The funded ratio and pension funding shortfall are not the sole indicators of the health of a pension plan. Understanding the size of unfunded liabilities relative to the size of a state’s economy gives a sense of what scale of resources will be needed from a local tax base to improve funded status.
Prior to the pandemic, unfunded liabilities already accounted for a large share of states’ GPDs. In some states, like Illinois, Kentucky and New Jersey, pension debt tops 15% of the state GDP, a significant challenge for a government even in a strong economy.
Today, only one in five statewide pension plans are considered economically resilient, according to the Equable Institute report, which means holding assets that cover 90% or more of promised public employee pension benefits for at least a few consistent years.
How will underfunded public pension funds cover promised benefits for workers?
There are three strategies that states might take in seeking to ensure they can pay promised benefits to workers: increase contributions into their pension funds, pursue higher investment returns, or reduce the value of benefits.
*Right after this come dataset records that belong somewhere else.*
(* ===== verification/LedgerWitnesses.v ===== *)
(** * LedgerWitnesses: the state after Alice's payments, written and read

    The state of [ExecutionWitnesses] is snapshotted, restored, and joined
    from; a truncated and a tampered snapshot are refused. *)

From Stdlib Require Import ZArith Lia.
From stdpp Require Import base list gmap sets strings sorting.
From S2P Require Import Prelude Codec Crypto Identity Kel KelTheorems Chain ChainTheorems ChainWitnesses Economy EconomyTheorems EconomyWire Settlement SettlementTheorems Shielded Execution StatePins ExecutionFacts BlockFacts ExecutionTheorems ExecutionWitnesses Wire WireTheorems Admission AdmissionTheorems LedgerSnapshot SnapshotTheorems SnapshotReach.
Open Scope Z_scope.

#[local] Existing Instance Toy.primitives.
#[local] Existing Instance Toy.laws.
Import Scenario Voting Payments.

Module Stored.
Definition after_bytes : bytes := Eval vm_compute in match to_snapshot_bytes after with Ok b => b | Err _ => [] end.
Lemma after_written : to_snapshot_bytes after = Ok after_bytes.
Proof. vm_compute. reflexivity. Qed.
Lemma genesis_wire : genesis_typed genesis.
Proof. split; [vm_compute; reflexivity|constructor]. Qed.
Lemma body_wire : body_wire_typed body.
Proof.
  split; [|constructor|constructor]. repeat constructor; apply claim_ok; vm_compute; reflexivity.
Qed.
Lemma after_typed_run : typed_run genesis after.
Proof. eapply (typed_block genesis genesis body None after); [apply typed_genesis|apply body_wire|exact I|vm_compute; reflexivity]. Qed.
Lemma after_storable : storable after.
Proof.
  destruct (typed_run_stored genesis after genesis_fine genesis_wire after_typed_run) as (Hb & _ & Hs).
  apply stored_storable; [exact Hb|exact Hs|vm_compute; discriminate|vm_compute; discriminate].
Qed.

Example truncated_refused : from_snapshot_bytes (take 100 after_bytes) = Err SnapshotMalformed.
Proof. vm_compute. reflexivity. Qed.
Example tampered_refused : from_snapshot_bytes (take (length after_bytes - 1) after_bytes ++ [1]) = Err SupplyConservationViolation.
Proof. vm_compute. reflexivity. Qed.
End Stored.
Import Stored.

Lemma state_snapshot_round_trip_witness : from_snapshot_bytes after_bytes = Ok after.
Proof. apply (proj2 (state_snapshot_round_trip after after_bytes after_storable)). exact after_written. Defined.

Lemma snapshot_preflight_exact_witness :
  snapshot_encoded_len after (export_snapshot (ls_monetary after)) = Ok (Z.of_nat (length after_bytes)).
Proof. exact (proj2 (snapshot_preflight_exact after after_bytes (storable_widths after after_storable)) after_written). Defined.

Lemma reached_states_restore_witness : exists b, to_snapshot_bytes after = Ok b /\ from_snapshot_bytes b = Ok after.
Proof.
  exists after_bytes. split; [exact after_written|].
  apply (reached_states_restore genesis after after_bytes genesis_fine genesis_wire after_typed_run); [vm_compute; reflexivity|exact after_written].
Defined.

Lemma snapshot_join_witness : exists s, from_snapshot_bytes after_bytes = Ok s /\
  from_finalized_snapshot header s cert solo oracle MININET_NETWORK_ID = Ok chain1.
Proof.
  apply (snapshot_join genesis (mkLedgerChain 0 zero_hash genesis) header body cert solo oracle (commitment after) chain1 after_bytes
    genesis_fine genesis_wire (typed_genesis genesis)).
  - split; vm_compute; reflexivity.
  - exact body_wire.
  - exact chain_applied.
  - vm_compute. discriminate.
  - vm_compute. reflexivity.
  - exact after_written.
Defined.

(** * Alice's two payments in a pool

    Both payments of [ExecutionWitnesses] are admitted against the genesis
    and revalidated against it and against the state their block leaves. *)


#[local] Existing Instance Toy.primitives.
#[local] Existing Instance Toy.laws.
Import Payments.

Module Pool.
Definition empty : PaymentAdmissionPool :=
  match pool_new AdmissionPolicy_default with Ok p => p | Err _ => mkPool AdmissionPolicy_default ∅ ∅ ∅ 0 end.
Definition admitted (p : PaymentAdmissionPool) (c : PaymentClaim) : PaymentAdmissionPool :=
  match pool_admit p c genesis 0 with Ok (_, p') => p' | Err _ => p end.
Definition one : PaymentAdmissionPool := admitted empty second.
Definition two : PaymentAdmissionPool := admitted one first.
Definition admitted_digest (p : PaymentAdmissionPool) (c : PaymentClaim) : bytes :=
  match pool_admit p c genesis 0 with Ok (d, _) => d | Err _ => [] end.
Lemma admitted_run p c : pool_run p -> (0 <=? pc_amount_micro c) && is_ok (pool_admit p c genesis 0) = true ->
  pool_run (admitted p c).
Proof.
  intros Hp H. bool_prop. unfold admitted. destruct (pool_admit p c genesis 0) as [[d p']|e] eqn:E; [|done].
  by eapply pool_run_admit.
Qed.
Lemma two_run : pool_run two.
Proof.
  apply admitted_run; [|vm_compute; reflexivity]. apply admitted_run; [|vm_compute; reflexivity].
  eapply (pool_run_new AdmissionPolicy_default); [vm_compute; discriminate..|]. vm_compute. reflexivity.
Qed.

(** Arrival order does not show: the first payment is proposed first. *)
Example two_candidates : candidates two 10 = [first; second].
Proof. vm_compute. reflexivity. Qed.
(** A third payment of the slot, or one Alice cannot cover, is refused. *)
Example admit_refusals :
  map (fun c => match pool_admit two c genesis 0 with Ok _ => None | Err e => Some e end)
    [first; pay 1 0; pay 501 2; no_claim] =
  [Some AdDuplicate; Some AdConflictingSequence; Some AdInsufficientAvailableBalance; Some AdInvalidSignature].
Proof. vm_compute. reflexivity. Qed.
End Pool.
Import Pool.

Lemma pool_accounts_witness : reserved_of two alice = 500 /\ due alice (claims_of two) = 500.
Proof.
  split; [vm_compute; reflexivity|]. rewrite <- (proj1 (proj2 (proj2 (pool_accounts two two_run))) alice).
  vm_compute. reflexivity.
Defined.

Lemma after_books : books after.
Proof. apply (run_invariant genesis _ after genesis_fine after_run). Qed.

Lemma revalidate_exact_witness :
  length (fst (revalidate two after 0)) = 2%nat /\ NoDup (map fst (fst (revalidate two after 0))).
Proof.
  split; [vm_compute; reflexivity|].
  exact (proj1 (proj2 (proj2 (proj2
    (revalidate_exact two after 0 _ _ two_run after_books (surjective_pairing (revalidate two after 0))))))).
Defined.

Lemma candidates_execute_witness :
  exists s', apply_block genesis (body_new (candidates (snd (revalidate two genesis 0)) 1)) = Ok s' /\
    candidates (snd (revalidate two genesis 0)) 1 = [first].
Proof.
  destruct (candidates_execute genesis [] genesis two 0 1 _ _ genesis_fine (run_genesis genesis) two_run
    (surjective_pairing (revalidate two genesis 0))) as (s' & H & _); [vm_compute; discriminate|].
  exists s'. split; [exact H|vm_compute; reflexivity].
Defined.

(** * a block with one payment, and one with a shielded spend too

    The block of [ExecutionWitnesses] and its proposal are written and read;
    the same body with a nullifier is written and refused. *)


#[local] Existing Instance Toy.primitives.
#[local] Existing Instance Toy.laws.
Import Scenario Voting Payments.

Module Spends.
Definition spend_record : NullifierRecord := mkNullifierRecord (replicate 32 3) (replicate 32 1).
Definition spends : SettlementBlockBody := mkBody [first] [spend_record] [].
Definition header_of (b : SettlementBlockBody) : BlockHeader :=
  mkBlockHeader 1 zero_hash (commitment after) (body_hash b) 1 root_did.
Definition block_of (b : SettlementBlockBody) : FinalizedBlock :=
  mkFinalized (header_of b) b (mkQC 1 0 (header_hash (header_of b)) [sign_vote Precommit 1 0 (header_hash (header_of b)) root_did device]).
Definition proposal_of (b : SettlementBlockBody) : Proposal := sign_proposal 0 (-1) (header_of b) b root_did device.
End Spends.
Import Spends.

Lemma root_did_fine : vote_did_wf root_did.
Proof. split; [vm_compute; discriminate|]. split; vm_compute; reflexivity. Qed.
Lemma spends_fine : body_wf spends.
Proof.
  split; [vm_compute; discriminate|]. split.
  - constructor; [|constructor]. split; [|reflexivity]. split; [apply claim_ok; vm_compute; reflexivity|vm_compute; discriminate..].
  - split; [vm_compute; discriminate|constructor].
Qed.
Lemma header_fine : header_wf (header_of spends).
Proof.
  split; [split; vm_compute; discriminate|]. do 3 (split; [vm_compute; reflexivity|]). split; [split; vm_compute; discriminate|].
  apply root_did_fine.
Qed.
Lemma vote_fine : wire_vote_wf (sign_vote Precommit 1 0 (header_hash (header_of spends)) root_did device).
Proof.
  split; [|vm_compute; discriminate]. split; [split; vm_compute; discriminate|]. split; [split; vm_compute; discriminate|].
  split; [vm_compute; reflexivity|]. split; [apply root_did_fine|]. split; [split; [vm_compute; discriminate|split; vm_compute; reflexivity]|].
  split; [vm_compute; discriminate|]. constructor; [|constructor]. split; [split; vm_compute; discriminate|vm_compute; reflexivity].
Qed.
Lemma block_fine : block_wf (block_of spends).
Proof.
  split; [apply header_fine|]. split; [apply spends_fine|]. split; [split; vm_compute; discriminate|]. split; [split; vm_compute; discriminate|].
  split; [vm_compute; reflexivity|]. split; [vm_compute; discriminate|]. constructor; [apply vote_fine|constructor].
Qed.
Lemma proposal_fine : proposal_wf (proposal_of spends).
Proof.
  split; [split; vm_compute; discriminate|]. split; [split; [vm_compute; discriminate|vm_compute; reflexivity]|].
  split; [apply root_did_fine|]. split; [split; [vm_compute; discriminate|split; vm_compute; reflexivity]|].
  split; [apply header_fine|]. split; [apply spends_fine|]. split; [vm_compute; discriminate|].
  constructor; [|constructor]. split; [split; vm_compute; discriminate|vm_compute; reflexivity].
Qed.
Definition on_wire : bytes := Eval vm_compute in message_to_wire (MsgProposal (proposal_of spends)).
Lemma on_wire_is : message_to_wire (MsgProposal (proposal_of spends)) = on_wire.
Proof. vm_compute. reflexivity. Qed.

Lemma messages_round_trip_witness : message_from_wire on_wire = Ok (written (MsgProposal (proposal_of spends))) /\
  (forall m', message_from_wire on_wire = Ok m' -> message_to_wire m' = on_wire).
Proof.
  destruct (messages_round_trip (MsgProposal (proposal_of spends)) on_wire) as (H1 & _ & H3).
  - apply (bool_decide_eq_true_1 (bytes_ok _)). vm_compute. reflexivity.
  - exact proposal_fine.
  - rewrite on_wire_is. vm_compute. discriminate.
  - rewrite on_wire_is in H1. exact (conj H1 H3).
Defined.
Lemma shielded_bodies_do_not_travel_witness : exists b, block_to_wire (block_of spends) = Ok b /\
  (block_from_wire b = Err CoMalformed \/ blake3_collision).
Proof.
  assert (exists b, block_to_wire (block_of spends) = Ok b) as [b Hb] by (eexists; vm_compute; reflexivity).
  exists b. split; [exact Hb|].
  destruct (shielded_bodies_do_not_travel (block_of spends) b (proposal_of spends)) as [_ H].
  - exact block_fine.
  - exact Hb.
  - constructor; [|constructor]. split; vm_compute; [discriminate|reflexivity].
  - split; vm_compute; discriminate.
  - exact proposal_fine.
  - reflexivity.
  - reflexivity.
  - rewrite on_wire_is. vm_compute. discriminate.
  - destruct H as [[H _]|H]; [discriminate|left; exact H|right; exact H].
Defined.
(** ** [state_sync.rs] *)
Definition MAX_STATE_SYNC_BLOCKS : nat := 256.
Definition STATE_SYNC_DOMAIN : bytes := lit "mini-consensus/state-sync/v2".
Definition TAG_WRONG_NETWORK : Z := 0.
Definition TAG_UNAVAILABLE : Z := 1.
Definition TAG_BLOCKS : Z := 2.
Definition TAG_SNAPSHOT : Z := 3.

Record StateSyncRequest := mkSyncRequest { yq_network_id : bytes; yq_from_height : Z }.
Definition sync_request_to_wire (q : StateSyncRequest) : bytes := STATE_SYNC_DOMAIN ++ yq_network_id q ++ w_u64 (yq_from_height q).
Definition decode_sync_request : parser ConsensusError StateSyncRequest :=
  _ ← co_domain STATE_SYNC_DOMAIN;
  network_id ← co_take 32;
  from_height ← co_u64;
  mret (mkSyncRequest network_id from_height).
Definition sync_request_from_wire (b : bytes) : result ConsensusError StateSyncRequest := co_all decode_sync_request b.

Inductive StateSyncPayload :=
| WrongNetwork
| Unavailable (earliest_height tip_height : Z)
| Blocks (blocks : list FinalizedBlock)
| Snapshot (snapshot : ConsensusSnapshot) (blocks : list FinalizedBlock).
Record StateSyncResponse := mkSyncResponse { yr_network_id : bytes; yr_payload : StateSyncPayload }.

Definition block_count (r : StateSyncResponse) : nat :=
  match yr_payload r with Blocks bs | Snapshot _ bs => length bs | _ => 0 end.
Definition target_height (r : StateSyncResponse) : option Z :=
  match yr_payload r with
  | Blocks bs => b ← last bs; Some (bh_height (fb_header b))
  | Snapshot s bs => Some (match last bs with Some b => bh_height (fb_header b) | None => snapshot_height s end)
  | Unavailable _ tip => Some tip
  | WrongNetwork => None
  end.

(** [total.checked_add(n).ok_or(TooLarge)]. *)
Definition co_add (total n : Z) : result ConsensusError Z :=
  if USIZE_MAX <? total + n then Err CoTooLarge else Ok (total + n).
Definition fits (n : Z) : result ConsensusError Z := if too_long n then Err CoTooLarge else Ok n.

Definition base_wire_len (snapshot : option ConsensusSnapshot) : result ConsensusError Z :=
  n ← co_add (Z.of_nat (length STATE_SYNC_DOMAIN)) (32 + 1 + 4);
  n ← match snapshot with
      | None => Ok n
      | Some s => b ← snapshot_to_wire s; n ← co_add n 4; co_add n (Z.of_nat (length b))
      end;
  fits n.
Definition add_block_len (n : Z) (block : FinalizedBlock) : result ConsensusError Z :=
  b ← block_to_wire block;
  n ← co_add n 4;
  n ← co_add n (Z.of_nat (length b));
  fits n.
Definition checked_blocks_wire_len (n : Z) (blocks : list FinalizedBlock) : result ConsensusError Z :=
  _ ← fail_if (MAX_STATE_SYNC_BLOCKS <? length blocks)%nat CoTooLarge;
  n ← co_add n 4;
  foldM add_block_len n blocks.
Definition wire_len (r : StateSyncResponse) : result ConsensusError Z :=
  n ← co_add (Z.of_nat (length STATE_SYNC_DOMAIN)) (32 + 1);
  n ← match yr_payload r with
      | WrongNetwork => Ok n
      | Unavailable _ _ => co_add n 16
      | Blocks bs => checked_blocks_wire_len n bs
      | Snapshot s bs =>
          b ← snapshot_to_wire s;
          n ← co_add n 4;
          n ← co_add n (Z.of_nat (length b));
          checked_blocks_wire_len n bs
      end;
  fits n.
(* ===== verification/Node.v ===== *)
(** * Node: the validator node

    Models [crates/mini-consensus/src/node.rs] ([ConsensusNode]: one [Round]
    per height wired to the finalized chain) and [consequence.rs] (the registry
    of proven equivocators).

    A handler runs in [node_m]: the node and the emits so far, then a value or
    the reason it stopped.  The node is what the handler has made of it when it
    stops early, as [&mut self] is.  [drive] and [commit] call each other; the
    depth of those calls is the fuel of [drive], and running out of it is
    [NoFuel], an outcome of its own that no operation of the source has.
    [NodeRuns] shows when it cannot happen.

    Outside the model: the body source, a stateful callback, is a function of
    the number of the call and the height; the archive is any implementation
    of [Archive]; the [HashMap] order of [Round] stays a parameter. *)

From Stdlib Require Import ZArith Lia.
From stdpp Require Import base list gmap sets strings.
From S2P Require Import Prelude Codec Crypto Identity Kel Chain Round Economy Settlement Shielded Execution LedgerSnapshot Wire StateSync.
Open Scope Z_scope.

(** What the node calls of [ConsensusArchive]; the archive it leaves comes
    first, also when the call fails. *)
Class Archive (A : Type) := {
  archive_network_id : A -> bytes;
  record_verified_batch : A -> list FinalizedBlock -> LedgerState -> A * result ConsensusError unit;
  install_verified_response : A -> StateSyncResponse -> LedgerState -> A * result ConsensusError unit;
  archive_response : A -> StateSyncRequest -> A * result ConsensusError StateSyncResponse;
}.
(* ===== verification/Archive.v ===== *)
(** * Archive: the finalized history a node keeps on disk

    Models [crates/mini-consensus/src/store.rs]: the snapshot, the blocks
    after it, and the journal that makes the installation of a state-sync
    response restartable.

    The directory holds what the archive writes: at most one snapshot, one
    block file per height, the temporary of an interrupted block write, and
    at most one journal.  Every step that touches it draws an outcome: it is
    done, it fails without an effect, it leaves a torn temporary, or it has
    its effect and fails after it.  A process that dies at a step is a step
    that fails: the error is passed up by [?] and nothing else is written.
    Links, foreign files and the temporaries of the two root files, which are
    never read, are left out; a file's name is its height. *)

From Stdlib Require Import ZArith Lia.
From stdpp Require Import base list gmap sets strings sorting.
From S2P Require Import Prelude Codec Crypto Identity Kel Chain Economy Settlement Shielded Execution LedgerSnapshot Wire StateSync Node.
Open Scope Z_scope.

Definition INSTALL_PENDING_DOMAIN : bytes := lit "mini-consensus/archive-install/v2".
Definition MAX_ARCHIVE_SUFFIX_BYTES : Z := MAX_CHANNEL_PLAINTEXT_BYTES.
Definition MAX_ARCHIVE_RECOVERY_BYTES : Z := MAX_ARCHIVE_SUFFIX_BYTES + MAX_CHANNEL_PLAINTEXT_BYTES.
Definition MAX_ARCHIVE_DIRECTORY_ENTRIES : Z := Z.of_nat (MAX_CATCHUP_BLOCKS + MAX_STATE_SYNC_BLOCKS).
Definition MAX_PENDING_INSTALL_BYTES : Z :=
  MAX_CHANNEL_PLAINTEXT_BYTES + MAX_LEDGER_SNAPSHOT_BYTES + Z.of_nat (length INSTALL_PENDING_DOMAIN) + 8.

Record ConsensusArchiveConfig := mkArchiveConfig {
  ac_network_id : bytes;
  ac_snapshot_interval : Z;
  ac_max_suffix_blocks : nat;
}.
Definition archive_config_validate (c : ConsensusArchiveConfig) : result ConsensusError ConsensusArchiveConfig :=
  _ ← fail_if ((ac_snapshot_interval c =? 0) || (ac_max_suffix_blocks c =? 0)%nat ||
        (MAX_CATCHUP_BLOCKS <? ac_max_suffix_blocks c)%nat) (CoStorage (lit "invalid consensus archive retention policy"));
  Ok c.
Definition archive_config_default : ConsensusArchiveConfig := mkArchiveConfig MININET_NETWORK_ID 64 MAX_STATE_SYNC_BLOCKS.

(** ** The directory, and the steps on it *)
Record Disk := mkDisk {
  dk_snapshot : option bytes;
  dk_blocks : gmap Z bytes;
  dk_temps : gmap Z bytes;
  dk_pending : option bytes;
}.
Inductive fault := NoEffect | TornTemporary (written : nat) | Effect.
(** What a step does: [None] is success, and a fault has the text of its
    error.  Steps past the end of the draws succeed. *)
Definition draws : Type := list (option (fault * bytes)).

Definition io_m (X : Type) : Type := Disk * draws -> (Disk * draws) * result ConsensusError X.
#[global] Instance io_ret : MRet io_m := fun X x st => (st, Ok x).
#[global] Instance io_bind : MBind io_m := fun X Y f m st =>
  match m st with
  | (st', Ok x) => f x st'
  | (st', Err e) => (st', Err e)
  end.
Definition io_lift {X} (r : result ConsensusError X) : io_m X := fun st => (st, r).
Definition io_disk : io_m Disk := fun st => (st, Ok st.1).
Fixpoint io_each {X} (f : X -> io_m unit) (l : list X) : io_m unit :=
  match l with
  | [] => mret tt
  | x :: l => _ ← f x; io_each f l
  end.
Fixpoint io_fold {X Y} (f : Y -> X -> io_m Y) (y : Y) (l : list X) : io_m Y :=
  match l with
  | [] => mret y
  | x :: l => y ← f y x; io_fold f y l
  end.
(** One step: its effect, and what an interrupted write leaves. *)
Definition io_step (effect : Disk -> Disk) (torn : nat -> Disk -> Disk) : io_m unit := fun '(d, ds) =>
  match ds with
  | [] | None :: _ => ((effect d, tail ds), Ok tt)
  | Some (NoEffect, e) :: ds => ((d, ds), Err (CoStorage e))
  | Some (TornTemporary n, e) :: ds => ((torn n d, ds), Err (CoStorage e))
  | Some (Effect, e) :: ds => ((effect d, ds), Err (CoStorage e))
  end.
Definition touch : io_m unit := io_step id (fun _ => id).

Definition set_snapshot (b : option bytes) (d : Disk) : Disk := mkDisk b (dk_blocks d) (dk_temps d) (dk_pending d).
Definition set_blocks (m : gmap Z bytes) (d : Disk) : Disk := mkDisk (dk_snapshot d) m (dk_temps d) (dk_pending d).
Definition set_temps (m : gmap Z bytes) (d : Disk) : Disk := mkDisk (dk_snapshot d) (dk_blocks d) m (dk_pending d).
Definition set_pending_file (b : option bytes) (d : Disk) : Disk := mkDisk (dk_snapshot d) (dk_blocks d) (dk_temps d) b.

(** [atomic_write]: clear the temporary, write it, rename it, flush the
    directory. *)
Definition write_snapshot (b : bytes) : io_m unit := io_step (set_snapshot (Some b)) (fun _ => id).
Definition write_pending (b : bytes) : io_m unit := io_step (set_pending_file (Some b)) (fun _ => id).
Definition remove_temp (h : Z) : io_m unit := io_step (fun d => set_temps (delete h (dk_temps d)) d) (fun _ => id).
Definition write_block (h : Z) (b : bytes) : io_m unit :=
  _ ← remove_temp h;
  io_step (fun d => set_blocks (<[h := b]> (dk_blocks d)) (set_temps (delete h (dk_temps d)) d))
          (fun n d => set_temps (<[h := take n b]> (dk_temps d)) d).
(** [remove_regular_if_present]. *)
Definition remove_block (h : Z) : io_m unit := io_step (fun d => set_blocks (delete h (dk_blocks d)) d) (fun _ => id).
Definition remove_pending : io_m unit := io_step (set_pending_file None) (fun _ => id).
(** [read_regular_limited]. *)
Definition read_limited (file : Disk -> option bytes) (max : Z) : io_m (option bytes) :=
  _ ← touch;
  d ← io_disk;
  match file d with
  | None => mret None
  | Some b => _ ← io_lift (fail_if (max <? Z.of_nat (length b)) CoTooLarge); mret (Some b)
  end.

Section Archive.
Context {P : Primitives}.
(** The order in which the file system lists a directory. *)
Context (dir_order : list (bool * (Z * bytes)) -> list (bool * (Z * bytes))).
(* ===== verification/ArchiveCrash.v ===== *)
(** * ArchiveCrash: recordings and installations that are interrupted

    The disks an interrupted operation can leave, and that running it again
    from any of them, interrupted or not, stays among them or completes. *)

From Stdlib Require Import ZArith Lia.
From stdpp Require Import base list gmap sets strings sorting.
From S2P Require Import Prelude Codec Crypto Identity Kel Chain Economy Settlement Shielded Execution LedgerSnapshot Wire WireTheorems StateSync Node.
From S2P Require Import Archive ArchiveFacts ArchivePlans.
Open Scope Z_scope.

Section Crash.
Context {P : Primitives}.
Context (dir_order : list (bool * (Z * bytes)) -> list (bool * (Z * bytes))) (dir_perm : forall es, dir_order es ≡ₚ es).
Context (cfg : ConsensusArchiveConfig).

(** The snapshot at a block reads back as that snapshot. *)
Definition snapshot_of (lb : FinalizedBlock) (st : LedgerState) : ConsensusSnapshot := mkConsensusSnapshot (fb_header lb) (fb_qc lb) st.
Definition snapshot_reads (lb : FinalizedBlock) (st : LedgerState) : Prop :=
  forall h b, snapshot_at lb st = Ok (h, b) -> snapshot_from_wire b = Ok (snapshot_of lb st).
Lemma snapshot_at_height lb st h b : snapshot_at lb st = Ok (h, b) -> h = fb_height lb.
Proof.
  intros H. unfold snapshot_at in H. apply bind_ok in H as (s & Hs & H). apply bind_ok in H as (x & _ & [= <- <-]).
  unfold ConsensusSnapshot_new in Hs. by apply bind_ok in Hs as (? & _ & [= <-]).
Qed.
(** The directory has room for the batch: entries and bytes. *)
Definition room (L bs : list FinalizedBlock) : Prop :=
  Z.of_nat (length L) + Z.of_nat (length bs) <= MAX_ARCHIVE_DIRECTORY_ENTRIES /\ file_bytes L + file_bytes bs <= MAX_ARCHIVE_RECOVERY_BYTES.
Lemma room_readable L bs l1 l2 (t : option (Z * bytes)) : room L bs -> asc (L ++ l1) -> Forall stored L -> Forall stored l1 -> sublist (l1 ++ l2) bs ->
  (t = None \/ exists b l3 n, l2 = b :: l3 /\ t = Some (fb_height b, take n (enc b)) /\ stored b) -> readable (L ++ l1) t.
Proof.
  intros [R1 R2] Ha HL Hl Hsub Ht. pose proof (sublist_length _ _ Hsub) as Hn. pose proof (file_bytes_sublist _ _ Hsub) as Hb.
  rewrite file_bytes_app in Hb. rewrite length_app in Hn. pose proof (file_bytes_pos l2) as H2. assert (0 <= MAX_MESSAGE_BYTES) by (vm_compute; discriminate).
  assert (Z.of_nat (length l1) + (if t then 1 else 0) <= Z.of_nat (length bs) /\ file_bytes l1 + temp_bytes t <= file_bytes bs /\
    temp_bytes t <= MAX_MESSAGE_BYTES) as (E1 & E2 & E3).
  { destruct Ht as [->|(b & l3 & n & -> & -> & Hs)]; cbn [temp_bytes length] in *; [lia|].
    pose proof (stored_len b Hs). rewrite file_bytes_cons in Hb. pose proof (file_bytes_pos l3).
    assert (length (take n (enc b)) <= length (enc b))%nat by (rewrite length_take; lia). lia. }
  split; [done|by apply Forall_app|..]; rewrite ?length_app, ?file_bytes_app; lia.
Qed.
Cutting benefits is unconstitutional in nearly every state, but in certain places benefits have been reduced by cutting back on the inflation adjustment of pension checks.
Pursuing higher investment returns has been the primary strategy of the past decade. While a few state pension plans were able to recover and some years produced good returns, overall investment returns have not been high enough for everyone to recover. States will continue using this strategy, but it has high risks. And if it doesn’t succeed that leaves only the other two strategies.
The other key strategy is increasing contributions. Usually, when unfunded pension liabilities rise steadily over the years, employer contributions experience an uptick along with required employee paycheck deductions. Just throwing more money into state pension funds doesn’t always help, though, if the underlying reasons that the funding shortfall is growing in the first place are not addressed. That means pension debt and employee contributions may rise unabated until a change in policy mandates a reversal of problematic practices. Even a boon in investment returns has historically offered no guarantee that state and local governments will make debt payments in a timely fashion.
The pandemic has illuminated the financial challenges facing many public pension funds across the country.